[Extracted records]

(* ===== verification/OsTimer.v ===== *)
(** * Timer service of the diagnostic add-ons

    [diagnostic/os/timer.c] on a POSIX host: a millisecond clock since [Timer_Init], delays,
    and 32 timer slots polled by [Timer_Process] under the process-wide mutex.

    [clock_now] is what [clock_gettime(CLOCK_MONOTONIC)] returns; it does not move during a
    call.  Callbacks are arbitrary computations, addressed by a number, 0 for NULL.
    [start_time_ms] is only ever set to 0 and is left out. *)

From S2P Require Import Prelude Machine Mutex.

Definition MAX_TIMERS : nat := 32.

Record Timespec := mkTimespec { tv_sec : Z; tv_nsec : Z }.
Record TimerConfig := mkTimerConfig { period_ms : Z; repeat : bool; tc_callback : Z; tc_context : Z }.
Record TimerEntry := mkEntry { te_config : TimerConfig; next_trigger : Z; active : bool }.
#[export] Instance eta_TimerEntry : Eta TimerEntry := fun e => mkEntry (te_config e) (next_trigger e) (active e).
Definition entry_zero : TimerEntry := mkEntry (mkTimerConfig 0 false 0 0) 0 false.

(** [timer_mgr], [start_time], the mutex, the logger and the clock. *)
Record TimerManager := mkTimerManager {
  timers : list TimerEntry; timer_count : Z; tm_initialized : bool; start_time : Timespec; clock_now : Timespec;
  tm_mutex : bool; tm_logger : option LogLevel }.
#[export] Instance eta_TimerManager : Eta TimerManager := fun s =>
  mkTimerManager (timers s) (timer_count s) (tm_initialized s) (start_time s) (clock_now s) (tm_mutex s) (tm_logger s).
#[export, refine] Instance TimerManager_mutex : HasMutex TimerManager :=
  {| locked := tm_mutex; set_locked b s := s <| tm_mutex := b |>; log_min := tm_logger |}.
Proof. all: by intros; destruct s. Defined.
(** [memset(&timer_mgr, 0, ...)] *)
Definition tm_clear (s : TimerManager) : TimerManager :=
  s <| timers := replicate MAX_TIMERS entry_zero |> <| timer_count := 0 |> <| tm_initialized := false |>.

Definition Timer_Init : M TimerManager bool :=
  modify tm_clear;;
  modify (fun s => s <| start_time := clock_now s |> <| tm_initialized := true |>);;
  Logger_Log LOG_LEVEL_INFO;;
  mret true.
Definition Timer_Deinit : M TimerManager unit := Logger_Log LOG_LEVEL_INFO;; modify tm_clear.

(** The difference of the nanoseconds may be negative; C divides towards zero. *)
Definition millis_since (start now : Timespec) : Z :=
  (tv_sec now - tv_sec start) * 1000 + Z.quot (tv_nsec now - tv_nsec start) 1000000.
Definition micros_since (start now : Timespec) : Z :=
  (tv_sec now - tv_sec start) * 1000000 + Z.quot (tv_nsec now - tv_nsec start) 1000.
Definition Timer_GetMilliseconds (s : TimerManager) : Z := u32 (millis_since (start_time s) (clock_now s)).
Definition Timer_GetMicroseconds (s : TimerManager) : Z := u32 (micros_since (start_time s) (clock_now s)).
Definition Timer_GetHighResCounter (s : TimerManager) : Z :=
  u64 (u64 (tv_sec (clock_now s)) * 1000000000 + tv_nsec (clock_now s)).
Definition Timer_GetHighResFrequency : Z := 1000000000.
Definition delay_ms_request (ms : Z) : Timespec := mkTimespec (ms / 1000) (ms mod 1000 * 1000000).
Definition delay_us_request (us : Z) : Timespec := mkTimespec (us / 1000000) (us mod 1000000 * 1000).
Definition nanosleep (t : Timespec) : M TimerManager unit := emit "nanosleep" [tv_sec t; tv_nsec t].
Definition Timer_DelayMilliseconds (ms : Z) : M TimerManager unit := nanosleep (delay_ms_request ms).
Definition Timer_DelayMicroseconds (us : Z) : M TimerManager unit := nanosleep (delay_us_request us).

Definition set_entry (i : nat) (f : TimerEntry -> TimerEntry) : M TimerManager unit :=
  modify (fun s => s <| timers ::= alter f i |>).
Definition entry_at (i : nat) : M TimerManager TimerEntry :=
  s ← get; match timers s !! i with Some e => mret e | None => fault end.

Definition Timer_CreateTimer (config : option TimerConfig) : M TimerManager Z :=
  s ← get;
  match config with
  | None => mret 0
  | Some config =>
      if negb (tm_initialized s) || (tc_callback config =? 0) then mret 0 else
      lock;;
      if Z.of_nat MAX_TIMERS <=? timer_count s then unlock;; Logger_Log LOG_LEVEL_ERROR;; mret 0 else
      match find_idx (fun e => negb (active e)) MAX_TIMERS (timers s) with
      | Some i =>
          set_entry i (fun _ => mkEntry config (u32 (Timer_GetMilliseconds s + period_ms config)) true);;
          modify (fun s => s <| timer_count ::= fun n => u32 (n + 1) |>);;
          unlock;;
          Logger_Log LOG_LEVEL_DEBUG;;
          mret (Z.of_nat i + 1)
      | None => unlock;; mret 0
      end
  end.

(** The three functions that take an identifier and work on an active entry. *)
Definition on_active (timer_id : Z) (f : nat -> M TimerManager unit) : M TimerManager bool :=
  s ← get;
  if negb (tm_initialized s) || (timer_id =? 0) || (Z.of_nat MAX_TIMERS <? timer_id) then mret false else
  lock;;
  let i := Z.to_nat (timer_id - 1) in
  e ← entry_at i;
  if negb (active e) then unlock;; mret false else
  f i;;
  unlock;;
  Logger_Log LOG_LEVEL_DEBUG;;
  mret true.
Definition Timer_StartTimer (timer_id : Z) : M TimerManager bool :=
  on_active timer_id (fun i =>
    s ← get; set_entry i (fun e => e <| next_trigger := u32 (Timer_GetMilliseconds s + period_ms (te_config e)) |>)).
Definition Timer_StopTimer (timer_id : Z) : M TimerManager bool :=
  on_active timer_id (fun i => set_entry i (fun e => e <| next_trigger := 0 |>)).
Definition Timer_DeleteTimer (timer_id : Z) : M TimerManager bool :=
  on_active timer_id (fun i =>
    set_entry i (fun _ => entry_zero);; modify (fun s => s <| timer_count ::= fun n => u32 (n - 1) |>)).

Section process.
(** What the code at an address does with its argument. *)
Context (run_callback : Z -> Z -> M TimerManager unit).

(** The callback is passed its own address. *)
Definition process_entry (now : Z) (i : nat) : M TimerManager unit :=
  e ← entry_at i;
  if negb (active e) || (next_trigger e =? 0) then mret tt else
  if next_trigger e <=? now then
    (if negb (tc_callback (te_config e) =? 0) then run_callback (tc_callback (te_config e)) (tc_callback (te_config e))
     else mret tt);;
    set_entry i (fun e => e <| next_trigger := if repeat (te_config e) then u32 (now + period_ms (te_config e)) else 0 |>)
  else mret tt.
Fixpoint process_loop (now : Z) (n i : nat) : M TimerManager unit :=
  match n with O => mret tt | S n => process_entry now i;; process_loop now n (S i) end.
Definition Timer_Process : M TimerManager unit :=
  s ← get;
  if negb (tm_initialized s) then mret tt else
  lock;;
  process_loop (Timer_GetMilliseconds s) MAX_TIMERS 0;;
  unlock.
End process.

◆ EXERCISE: There is a run of lines above from the one with "Definition millis_since (start" to the one with "Definition delay_us_request (us"; print exactly that run, both ends included, and nothing else.

◆ COMPLETED TASK:
Definition millis_since (start now : Timespec) : Z :=
  (tv_sec now - tv_sec start) * 1000 + Z.quot (tv_nsec now - tv_nsec start) 1000000.
Definition micros_since (start now : Timespec) : Z :=
  (tv_sec now - tv_sec start) * 1000000 + Z.quot (tv_nsec now - tv_nsec start) 1000.
Definition Timer_GetMilliseconds (s : TimerManager) : Z := u32 (millis_since (start_time s) (clock_now s)).
Definition Timer_GetMicroseconds (s : TimerManager) : Z := u32 (micros_since (start_time s) (clock_now s)).
Definition Timer_GetHighResCounter (s : TimerManager) : Z :=
  u64 (u64 (tv_sec (clock_now s)) * 1000000000 + tv_nsec (clock_now s)).
Definition Timer_GetHighResFrequency : Z := 1000000000.
Definition delay_ms_request (ms : Z) : Timespec := mkTimespec (ms / 1000) (ms mod 1000 * 1000000).
Definition delay_us_request (us : Z) : Timespec := mkTimespec (us / 1000000) (us mod 1000000 * 1000).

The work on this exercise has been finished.